▶ Work request:
Please state how many lines of the records hold the string "negb", giving nothing but the number.

(Saved entries)
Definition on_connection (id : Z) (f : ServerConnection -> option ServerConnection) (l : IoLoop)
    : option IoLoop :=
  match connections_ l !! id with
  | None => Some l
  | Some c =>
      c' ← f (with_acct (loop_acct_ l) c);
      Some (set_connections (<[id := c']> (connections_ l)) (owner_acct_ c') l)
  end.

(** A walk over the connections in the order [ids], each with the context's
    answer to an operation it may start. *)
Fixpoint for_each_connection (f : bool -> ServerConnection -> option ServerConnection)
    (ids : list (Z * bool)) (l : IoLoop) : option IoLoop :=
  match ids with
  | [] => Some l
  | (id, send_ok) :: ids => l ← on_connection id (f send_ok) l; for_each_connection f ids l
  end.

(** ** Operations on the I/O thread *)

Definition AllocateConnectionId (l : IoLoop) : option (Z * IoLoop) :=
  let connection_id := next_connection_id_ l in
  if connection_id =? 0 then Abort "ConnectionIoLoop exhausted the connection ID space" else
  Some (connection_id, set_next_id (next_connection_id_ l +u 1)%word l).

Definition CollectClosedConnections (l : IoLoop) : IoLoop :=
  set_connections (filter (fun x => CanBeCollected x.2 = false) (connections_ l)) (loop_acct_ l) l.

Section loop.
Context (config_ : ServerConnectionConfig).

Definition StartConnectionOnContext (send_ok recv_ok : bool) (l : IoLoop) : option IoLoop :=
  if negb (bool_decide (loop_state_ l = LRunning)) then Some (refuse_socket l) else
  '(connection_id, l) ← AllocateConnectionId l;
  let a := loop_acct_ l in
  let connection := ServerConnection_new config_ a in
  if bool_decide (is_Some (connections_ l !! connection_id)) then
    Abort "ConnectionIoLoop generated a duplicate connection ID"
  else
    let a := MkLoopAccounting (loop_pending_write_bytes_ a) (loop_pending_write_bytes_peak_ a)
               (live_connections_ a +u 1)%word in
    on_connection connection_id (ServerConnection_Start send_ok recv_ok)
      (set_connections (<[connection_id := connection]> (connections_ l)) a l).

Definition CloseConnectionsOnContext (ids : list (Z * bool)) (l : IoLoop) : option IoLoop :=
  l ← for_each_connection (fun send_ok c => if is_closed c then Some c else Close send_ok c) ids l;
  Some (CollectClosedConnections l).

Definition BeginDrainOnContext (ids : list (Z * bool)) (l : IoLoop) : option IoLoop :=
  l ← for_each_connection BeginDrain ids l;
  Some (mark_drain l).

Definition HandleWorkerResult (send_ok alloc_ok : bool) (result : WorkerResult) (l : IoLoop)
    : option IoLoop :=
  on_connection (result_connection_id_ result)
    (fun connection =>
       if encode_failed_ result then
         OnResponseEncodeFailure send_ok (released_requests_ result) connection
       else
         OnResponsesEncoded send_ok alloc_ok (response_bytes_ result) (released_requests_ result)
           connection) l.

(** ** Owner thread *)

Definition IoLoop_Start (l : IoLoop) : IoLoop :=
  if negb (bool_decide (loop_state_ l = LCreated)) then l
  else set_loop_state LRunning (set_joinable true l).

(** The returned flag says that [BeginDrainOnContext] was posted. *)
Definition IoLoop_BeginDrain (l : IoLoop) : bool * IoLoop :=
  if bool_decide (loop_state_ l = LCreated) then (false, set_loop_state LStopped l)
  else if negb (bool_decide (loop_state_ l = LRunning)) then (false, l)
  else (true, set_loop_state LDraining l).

▶ Exercise response:
3